A Neurobiologically Motivated Analysis of Distributional Semantic Models
Akira Utsumi

TL;DR
This paper investigates what types of semantic information are encoded in distributional word vectors by comparing them to neurobiologically motivated brain-based vectors, revealing strengths in social and cognitive information encoding.
Contribution
It introduces a method to analyze and interpret the internal information of word vectors using brain-based conceptual representations, bridging computational models and neurobiological insights.
Findings
Social and cognitive information are well encoded in word vectors.
Emotional information is poorly represented in text-based vectors.
Analysis supports embodied theories for abstract concepts.
Abstract
The pervasive use of distributional semantic models or word embeddings in a variety of research fields is due to their remarkable ability to represent the meanings of words for both practical application and cognitive modeling.
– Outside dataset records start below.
Definition reuse_step (s : state) (line : string) (s' : state) : Prop :=
  match parse_line line with
  | inr (Reuse t a) =>
      match cache s !! action_key a with
      | Some p =>
          ∃ e d ed e' ed',
            heap s !! p = Some e ∧ data e = Some d ∧ heap s !! d = Some ed
            ∧ totalReusedA s'
              = (if was_reused e then totalReusedA s
                 else add64 (totalReusedA s) (size e))
            ∧ totalReusedD s'
              = (if was_reused ed then totalReusedD s
                 else add64 (totalReusedD s) (size ed))
            ∧ heap s' !! p = Some e' ∧ was_reused e' = true
            ∧ heap s' !! d = Some ed' ∧ was_reused ed' = true
            ∧ reuseA s' = reuseA s ++ [int_of_int64 (sub64 t (created e))]
            ∧ reuseD s' = reuseD s ++ [int_of_int64 (sub64 t (created ed))]
      | None =>
          totalReusedA s' = totalReusedA s ∧ totalReusedD s' = totalReusedD s
          ∧ reuseA s' = reuseA s ∧ reuseD s' = reuseD s
      end
  | _ =>
      totalReusedA s' = totalReusedA s ∧ totalReusedD s' = totalReusedD s
      ∧ reuseA s' = reuseA s ∧ reuseD s' = reuseD s
  end.

Definition first_write_wins (s : state) (line : string) (s' : state) : Prop :=
  (∀ k p e, cache s !! k = Some p → heap s !! p = Some e →
     cache s' !! k = Some p
     ∧ ∃ e', heap s' !! p = Some e' ∧ created e' = created e
             ∧ size e' = size e ∧ data e' = data e)
  ∧ (∀ t a d sz, parse_line line = inr (Put t a d sz) →
       (is_Some (cache s !! action_key a) → totalA s' = totalA s)
       ∧ (is_Some (cache s !! data_key d) → totalD s' = totalD s)
       ∧ (cache s !! action_key a = None →
          ∃ p pd e, cache s' !! action_key a = Some p ∧ heap s !! p = None
                    ∧ heap s' !! p = Some e ∧ data e = Some pd
                    ∧ cache s' !! data_key d = Some pd)).

End ExtendedView.

(** ** The two parsers side by side *)

Module Sim.

(** An entry of [src/main.go] and the entry of the variant at the same
    address.  With [strict], the variant's [lastReused] is non-zero exactly
    when the entry is marked reused. *)
Definition entry_rel (strict : bool) (e : Simple.entry) (ex : Extended.entry)
    : Prop :=
  Simple.created e = Extended.created ex
  ∧ Simple.size e = Extended.size ex
  ∧ Simple.data e = Extended.data ex
  ∧ (strict = true →
     Simple.reused e = negb (Extended.lastReused ex =? 0)).

Definition state_rel (strict : bool) (s : Simple.state) (sx : Extended.state)
    : Prop :=
  Simple.totalA s = Extended.totalA sx
  ∧ Simple.totalD s = Extended.totalD sx
  ∧ Simple.reuseA s = Extended.reuseA sx
  ∧ Simple.reuseD s = Extended.reuseD sx
  ∧ Simple.firstTime s = Extended.firstTime sx
  ∧ Simple.lastTime s = Extended.lastTime sx
  ∧ Simple.cache s = Extended.cache sx
  ∧ Forall2 (entry_rel strict) (Simple.heap s) (Extended.heap sx)
  ∧ length (Extended.reuseDeltaA sx) = length (Extended.reuseA sx)
  ∧ length (Extended.reuseDeltaD sx) = length (Extended.reuseD sx)
  ∧ (strict = true →
     Simple.totalReusedA s = Extended.totalReusedA sx
     ∧ Simple.totalReusedD s = Extended.totalReusedD sx).

(** No get or miss carries the timestamp zero. *)
Definition reuse_time_nonzero (ev : event) : Prop :=
  match ev with
  | Reuse t _ => t ≠ 0
  | _ => True
  end.

Definition reuse_time_ok (line : string) : bool :=
  match parse_line line with
  | inr (Reuse t _) => negb (t =? 0)
  | _ => true
  end.

Definition reuse_times_nonzero (lines : list string) : Prop :=
  forallb reuse_time_ok lines = true.

End Sim.

(** ** What the report is to contain *)

(** The percentiles reported, each with the numerator and denominator its
    index is computed with. *)
Definition percentiles : list (Q * Z * Z) :=
  [(10%Q, 10, 100); (20%Q, 20, 100); (30%Q, 30, 100); (40%Q, 40, 100);
   (50%Q, 50, 100); (60%Q, 60, 100); (70%Q, 70, 100); (80%Q, 80, 100);
   (90%Q, 90, 100); (95%Q, 95, 100); (99%Q, 99, 100);
   ((999 # 10)%Q, 999, 1000)].

(** [floor (len * num / den)]. *)
Definition percentile_index (n : nat) (num den : Z) : nat :=
  Z.to_nat (Z.of_nat n * num / den).

(** The value at each percentile of [sample], indexed by the length [n],
    then the last value, all in days. *)
Definition percentile_values (sample : list Z) (n : nat) : list Q :=
  ((λ '(_, num, den), days (sample !!! percentile_index n num den))
     <$> percentiles)
  ++ [days (sample !!! (n - 1)%nat)].

Definition percentile_items (sample : list Z) (n : nat) : list item :=
  ((λ '(p, num, den), Percentile p (days (sample !!! percentile_index n num den)))
     <$> percentiles)
  ++ [Max (days (sample !!! (n - 1)%nat))].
However, little has been known about what kind of information is encoded in text-based word vectors. This lack of understanding is particularly problematic when word vectors are regarded as a model of semantic representation for abstract concepts. This paper attempts to reveal the internal information of distributional word vectors by the analysis using Binder et al.'s (2016) brain-based vectors, explicitly structured conceptual representations based on neurobiologically motivated attributes. In the analysis, the mapping from text-based vectors to brain-based vectors is trained and prediction performance is evaluated by comparing the estimated and original…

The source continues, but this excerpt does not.